Yesterday Matinale Europeenne wrote that President von der Leyen will face a series of key tests this Autumn to see if she is serious about defending Europe’s tech sovereignty.
“The Apple, Meta, and X platforms are in the crosshairs of the DMA (Digital Markets Act) and the DSA (Digital Services Act). And the Trump administration is exerting increasing pressure to prevent Europe from imposing restrictions on stablecoins (digital tokens), in which the American president's family has a direct interest. Some fear that the proposed Omnibus Digital Simplification Package—which the Commission is due to present by the end of 2025—will become the Trojan horse of digital deregulation, as demanded by American ‘Tech Bros.’

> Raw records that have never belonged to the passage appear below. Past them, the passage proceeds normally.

(* ===== verification/TrieSearch.v ===== *)
(** * Correctness of the lookup in a tree

    The loops of [b_tree_search.h] over the memory compute the abstract lookup
    of [Trie.v]: on a represented tree they return, whatever the packet, the
    value of the longest stored path that matches it. *)
From S2P Require Import Prelude Range RuleValue Mempool Node NodeLemmas Search Layer LayerSearch Trie.
Local Open Scope Z_scope.

Section TrieSearch.
Context `{cfg : !BTreeCfg} {V : Type} `{!RuleValue V}.
Implicit Types (p : Heap V) (nd : Node V) (g : gtrie V) (order : list nat).

(** The fields of the packet in the order of the dimensions. *)
Definition packet_vals (pos : list in_packet_position_t) (bytes : list Z) order (vals : list Z)
    p : Prop :=
  ∀ l d, order !! l = Some d → ∃ v, vals !! l = Some v ∧ get_val pos bytes d p = (Ok v, p).

Lemma t_lookup_entry vals l val es res :
  vals !! l = Some val →
  t_lookup (drop l vals) (Some (Entries es)) res =
    match find_entry val es with
    | Some (k, v, nl) => t_lookup (drop (S l) vals) nl (if is_valid v then v else res)
    | None => res
    end.
Proof. intros Hl. by rewrite (drop_S _ _ _ Hl). Qed.

Lemma find_single val k (v : V) nl :
  find_entry val [(k, v, nl)] = if in_range k val then Some (k, v, nl) else None.
Proof.
  unfold find_entry. cbn. destruct (in_range k val) eqn:E.
  - by rewrite decide_True.
  - by rewrite decide_False by congruence.
Qed.

(** ** A compressed node *)

Section chain.
Context (p : Heap V) (fl : list nat) (H : nat) (order : list nat) (level : nat).
Context (pos : list in_packet_position_t) (bytes : list Z) (vals : list Z).
Context (a : ptr) (nd : Node V) (c : KeyInfo V) (cs : list (KeyInfo V)) (nl : option (gtrie V)).
Hypothesis Hp : heap_ok p fl.
Hypothesis Hvals : packet_vals pos bytes order vals p.
Hypothesis Ha : node_at p a = Some nd.
Hypothesis Hc : chain_rep order level (c :: cs) nd.
Hypothesis Hnone : Forall (λ x, knext_level x = INVALID_INDEX) (removelast (c :: cs)).
Hypothesis Hnext : next_rep p H order (level + length (c :: cs)) (List.last cs c) nl.

(** The next layer of the [i]-th key. *)
Lemma chain_next_layer i x :
  (c :: cs) !! i = Some x →
  get_next_layer a i p = (Ok (if decide (i = length cs) then g_addr <$> nl else None), p).
Proof.
  intros Hi. pose proof (cr_keys _ _ _ _ Hc i x Hi) as (_ & _ & Hl)%node_key_inv.
  pose proof (lookup_lt_Some _ _ _ Hi) as Hlt. cbn in Hlt.
  case_decide as He.
  - assert (x = List.last cs c) as ->.
    { pose proof (last_cons_default c cs) as Hlast. rewrite last_lookup in Hlast.
      cbn [length Nat.pred] in Hlast. congruence. }
    destruct nl as [g'|]; cbn in Hnext |- *.
    + destruct Hnext as [Hx Hg]. destruct (g_rep_live _ _ _ _ _ Hg) as [gd Hgd].
      rewrite Hx in Hl. by eapply next_layer_some.
    + rewrite Hnext in Hl. by eapply next_layer_none.
  - assert (x ∈ removelast (c :: cs)) as Hin.
    { rewrite <- (take_drop (length cs) (c :: cs)) in Hi.
      rewrite lookup_app_l in Hi by (rewrite length_take; cbn; lia).
      rewrite removelast_firstn_len. apply list_elem_of_lookup_2 in Hi.
      cbn [length Nat.pred]. exact Hi. }
    rewrite Forall_forall in Hnone. rewrite (Hnone x Hin) in Hl. by eapply next_layer_none.
Qed.

(** What the loop leaves: the lookup is finished, or it goes on in the next
    layer. *)
Definition chain_result (ys : list (KeyInfo V)) (i2 : nat) (res : V)
    (r : V * option ptr * nat) : Prop :=
  let '(res', o, add) := r in
  let found := t_lookup (drop (level + i2) vals) (chain_trie ys (abs <$> nl)) res in
  match o with
  | None => found = res'
  | Some b => ∃ g', nl = Some g' ∧ b = g_addr g' ∧ add = length (c :: cs)
      ∧ found = t_lookup (drop (level + length (c :: cs)) vals) (Some (abs g')) res'
  end.

Lemma search_rest_ok ys y i2 res :
  drop i2 (c :: cs) = y :: ys →
  ∃ r, search_rest_loop pos a bytes (length (y :: ys)) i2 res None 0 p = (Ok r, p)
    ∧ chain_result (y :: ys) i2 res r.
Proof.
  revert y i2 res. induction ys as [|z ys IH]; intros y i2 res Hd.
  all: assert ((c :: cs) !! i2 = Some y) as Hy
    by (rewrite <- (Nat.add_0_r i2), <- lookup_drop, Hd; done).
  all: pose proof (lookup_lt_Some _ _ _ Hy) as Hlt; pose proof (cr_max _ _ _ _ Hc) as Hmax.
  all: destruct (cr_dims _ _ _ _ Hc i2 Hlt) as (d & Hod & Hnd).
  all: destruct (Hvals _ _ Hod) as (val & Hval & Hget).
  all: pose proof (cr_keys _ _ _ _ Hc i2 y Hy) as Hky.
  all: pose proof Hky as (_ & Hv & _)%node_key_inv.
  all: assert (length (drop i2 (c :: cs)) = length (c :: cs) - i2)%nat as Hlen
    by apply length_drop; rewrite Hd in Hlen; cbn [length] in Hlen, Hlt, Hmax.
  all: cbn [length search_rest_loop].
  all: run_ok by (eapply get_key_ok; [exact Ha|exact Hky|lia]).
  all: run_ok by (by eapply get_dim_ok).
  all: run_ok by (exact Hget).
  all: unfold chain_result; cbn [chain_trie]; rewrite (t_lookup_entry _ _ _ _ _ Hval), find_single.
  all: destruct (in_range (key y) val); [|eexists; split; [reflexivity|]; reflexivity].
  all: rewrite (bind_load _ _ _ _ Ha), Hv; run_steps.
  all: run_ok by (by eapply chain_next_layer).
  - rewrite decide_True by lia. destruct nl as [g'|]; cbn [fmap option_fmap option_map].
    + eexists. split; [reflexivity|]. cbn. exists g'. split_and!; [done|done|lia|].
      do 2 f_equal. lia.
    + eexists. split; [reflexivity|]. cbn. by destruct (drop _ vals).
  - rewrite decide_False by lia.
    destruct (IH z (S i2) (if is_valid (kvalue y) then kvalue y else res)) as (r & Hr & Hres).
    { rewrite (drop_S _ _ _ Hy) in Hd. by injection Hd. }
    exists r. split; [exact Hr|]. unfold chain_result in Hres.
    by rewrite Nat.add_succ_r in Hres.
Qed.
End chain.

(** ** All layers *)

(** The step through a B-tree layer. *)
Lemma layer_step p fl H order level t nexts val fuel :
  heap_ok p fl → g_rep p H order level (GLayer t nexts) → (H ≤ fuel)%nat →
  ∃ r, search_possition_1d fuel (Some (addr t)) (by_value val) p = (Ok r, p)
    ∧ match r.1 with
      | None => find_entry val (entries (abs (GLayer t nexts))) = None
      | Some b => ∃ nd x o, node_at p b = Some nd ∧ is_compressed nd = false
          ∧ nvalue nd !! r.2 = Some (kvalue x)
          ∧ get_next_layer b r.2 p = (Ok (g_addr <$> o), p)
          ∧ next_rep p H order (S level) x o
          ∧ find_entry val (entries (abs (GLayer t nexts)))
            = Some (key x, kvalue x, abs <$> o)
      end.
Proof.
  intros Hp ((d & Hd & Hr) & Hs & Hh & Hnx)%g_rep_layer Hf.
  destruct (search_1d_ok p fl d None t (by_value val) fuel) as ([[b|] i] & Hsr & Hres);
    [done..|lia| |]; (eexists; split; [exact Hsr|]).
  - cbn [fst snd] in *. destruct Hres as (x & Hat & Hin & Hm). cbn in Hm.
    destruct (rep_key_at _ _ _ _ _ _ _ Hr Hat) as (nd & Hb & Hk & Hcm & _ & _ & _).
    pose proof Hk as (_ & Hv & Hl)%node_key_inv.
    apply list_elem_of_lookup in Hin as [j Hj].
    destruct (Forall2_lookup_l _ _ _ _ _ Hnx Hj) as (o & Ho & Hno).
    exists nd, x, o. split_and!; [done..| |done|].
    + destruct o as [g'|]; cbn in Hno.
      * destruct Hno as [He Hg]. destruct (g_rep_live _ _ _ _ _ Hg) as [gd Hgd].
        rewrite He in Hl. by eapply next_layer_some.
      * rewrite Hno in Hl. by eapply next_layer_none.
    + rewrite abs_layer. cbn [entries]. eapply find_layer_Some; [done..| |done].
      by rewrite list_lookup_fmap, Ho.
  - cbn [fst snd] in *. rewrite abs_layer. cbn [entries]. by apply find_layer_None.
Qed.

Lemma search_loop_ok p fl H order pos bytes vals :
  heap_ok p fl → packet_vals pos bytes order vals p →
  ∀ fuel level g res,
    g_rep p H order level g → (H + (length order - level) ≤ fuel)%nat →
    search_loop fuel pos order bytes (Some (g_addr g)) level res p
    = (Ok (t_lookup (drop level vals) (Some (abs g)) res), p).
Proof.
  intros Hp Hvals. induction fuel as [|fuel IH]; intros level g res Hg Hf.
  { pose proof (g_rep_level _ _ _ _ _ Hg). lia. }
  pose proof (g_rep_level _ _ _ _ _ Hg) as Hlev.
  destruct (lookup_lt_is_Some_2 order level Hlev) as [d Hd].
  destruct (Hvals _ _ Hd) as (val & Hval & Hget).
  cbn [search_loop]. rewrite Hd. run_steps.
  destruct g as [t nexts|a c cs nl].
  - destruct (layer_step p fl H order level t nexts val fuel)
      as ([[b|] i] & Hsr & Hres); [done..|lia| |]; run_ok by (exact Hsr); cbn [fst snd] in *.
    + destruct Hres as (nd & x & o & Hb & Hcm & Hv & Hnl & Hno & Hfe).
      rewrite (bind_load _ _ _ _ Hb), Hcm, Hv. run_steps.
      destruct (abs (GLayer t nexts)) as [es]. cbn [entries] in Hfe.
      rewrite (t_lookup_entry _ _ _ _ _ Hval), Hfe.
      destruct o as [g'|]; cbn [fmap option_fmap option_map].
      * destruct Hno as [_ Hg']. apply IH; [done|lia].
      * by destruct (drop (S level) vals), fuel.
    + destruct (abs (GLayer t nexts)) as [es]. cbn [entries] in Hres.
      rewrite (t_lookup_entry _ _ _ _ _ Hval), Hres. done.
  - destruct Hg as ((nd & Ha & Hc) & Hne & Hval' & Hnone & Hnext).
    change (next_rep p H order (level + length (c :: cs)) (List.last cs c) nl) in Hnext.
    pose proof (cr_keys _ _ _ _ Hc 0 c eq_refl) as (Hk0 & Hv0 & _)%node_key_inv.
    destruct (cr_dims _ _ _ _ Hc 1) as (d' & Hd'%lookup_lt_Some & _);
      [destruct cs; [done|cbn; lia]|].
    destruct fuel as [|fuel]; [lia|].
    assert (search_possition_1d (S fuel) (Some a) (by_value val) p
            = (Ok (if in_range (key c) val then (Some a, 0%nat) else (None, 0%nat)), p)) as Hsr.
    { cbn [search_possition_1d]. rewrite (bind_load _ _ _ _ Ha), (cr_compressed _ _ _ _ Hc).
      unfold search_compressed_seq. rewrite Hk0. cbn [mbind option_bind or_ub].
      rewrite bind_ret. cbn [found val_index]. rewrite orb_true_r.
      by destruct (in_range (key c) val). }
    cbn [g_addr]. run_ok by (exact Hsr).
    rewrite abs_chain. cbn [chain_trie].
    rewrite (t_lookup_entry _ _ _ _ _ Hval), find_single.
    destruct (in_range (key c) val); cbn [fst snd]; [|done].
    rewrite (bind_load _ _ _ _ Ha), (cr_compressed _ _ _ _ Hc).
    unfold search_rest_of_path_in_compressed_node.
    rewrite !bind_assoc, (bind_load _ _ _ _ Ha), Hv0. run_steps.
    destruct cs as [|y ys]; [done|].
    destruct (search_rest_ok p fl H order level pos bytes vals a nd c (y :: ys) nl
                Hp Hvals Ha Hc Hnone Hnext ys y 1 (if is_valid (kvalue c) then kvalue c else res)
                eq_refl) as (r & Hr & Hres).
    rewrite (cr_cnt _ _ _ _ Hc). cbn [length Nat.sub].
    run_ok by (exact Hr). destruct r as [[res' o] add]. run_steps.
    unfold chain_result in Hres. rewrite Nat.add_1_r in Hres. destruct o as [b|].
    + destruct Hres as (g' & -> & -> & -> & ->). destruct Hnext as [_ Hg'].
      pose proof (g_rep_level _ _ _ _ _ Hg').
      apply IH; [done|]. cbn [length] in *. lia.
    + rewrite <- Hres. by destruct fuel.
Qed.

(** ** The layers are disjoint *)

Lemma chain_disjoint (cs : list (KeyInfo V)) (nl : option (trie V)) :
  disjoint_trie nl → disjoint_trie (chain_trie cs nl).
Proof.
  intros Hnl. induction cs as [|c cs IH]; [done|]. constructor.
  - intros [|i] [|j] ei ej val Hi Hj; done.
  - intros k v o Hin. apply list_elem_of_singleton in Hin. by simplify_eq.
Qed.

Lemma abs_disjoint p H order level g :
  g_rep p H order level g → disjoint_trie (Some (abs g)).
Proof.
  revert level. induction g as [t nexts IH|a c cs nl IH] using gtrie_ind'; intros level.
  - intros (_ & Hs & _ & Hnx)%g_rep_layer. rewrite abs_layer.
    assert (∀ i e, layer_entries (flat t) (fmap (M := option) abs <$> nexts) !! i = Some e →
              ∃ x o, flat t !! i = Some x ∧ nexts !! i = Some o
                ∧ e = (key x, kvalue x, abs <$> o)) as Hlk.
    { intros i e. unfold layer_entries. rewrite lookup_zip_with, list_lookup_fmap.
      destruct (flat t !! i) as [x|]; [|done]. cbn.
      destruct (nexts !! i) as [o|]; [|done]. cbn. intros [= <-]. by exists x, o. }
    constructor.
    + intros i j ei ej val (x & o & Hx & _ & ->)%Hlk (y & o' & Hy & _ & ->)%Hlk Hri Hrj.
      by eapply sorted_unique.
    + intros k v nl (i & (x & o & Hx & Ho & [= -> -> ->])%Hlk)%list_elem_of_lookup.
      destruct o as [g'|]; [|constructor]. cbn.
      destruct (Forall2_lookup_l _ _ _ _ _ Hnx Hx) as (o & Ho' & Hn). simplify_eq.
      eapply IH; [by eapply list_elem_of_lookup_2|]. apply Hn.
  - intros (_ & _ & _ & _ & Hn). rewrite abs_chain. apply chain_disjoint.
    destruct nl as [g'|]; [|constructor]. cbn. by eapply IH; [|apply Hn].
Qed.
End TrieSearch.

…In the coming weeks, two other cases concerning the DMA rules are due to be decided by the Commission. In April, the Commission fined Apple and Meta €500 million and €200 million respectively. Apple was ordered to remove restrictions preventing customers from redirecting users to alternative offers outside the App Store. Meta, for its part, was ordered to modify the "consent or pay" model (concerning the processing of personal data) to offer users a less personalized alternative. Both companies were given a 60-day deadline, or face a daily fine.
According to our sources, Apple is actively cooperating and moving in the right direction. Meta, on the other hand, is not making enough of an effort. The Commission's DMA enforcement services are inclined to propose a new fine against Meta to force it to modify its "Consent or Pay" system. Will von der Leyen and her commissioners have the courage? For now, it has been decided to give Meta more time, given its relationship with the Trump administration. This indicates the von der Leyen Commission's lack of determination to impose European digital sovereignty, regardless of political considerations.”
They also mention the Omnibus simplification package for the digital sector due to be proposed in December. “According to our sources, the AI Act (the law on artificial intelligence) will be seriously amended by the Digital Omnibus. This is what the Trump administration, but also some Member States, are demanding. Will Virkkunen at least defend the DMA and DSA, the two key regulations? "The Omnibus could be the Trojan horse to dismantle the DMA and DSA," warns an EU official. Even the GDPR (General Data Protection Regulation) risks losing some protections in the Omnibus simplification process.
But the omnibus, just like any other attempt to tear up EU legislation that has already been passed into law, will need the consent of a European Parliament that is keen on tech sovereignty. As I noted in comments to the National Journal in Washington earlier this month, the biggest impediment to the EU adjusting its tech rules at Washington’s command likely won’t be the courage of EU leaders but rather the onerous legislative process necessary to change them. MEPs will likely be the only thing standing between EU leaders and the erosion of citizens’ digital protections. But MEPs have a poor track record when it comes to not giving in to Commission and Council pressure.
If past is prologue, few people in Brussels have a high degree of confidence right now that the EU won’t bend to Trump’s whims, regardless of what the EU president may have said in her state of the union speech.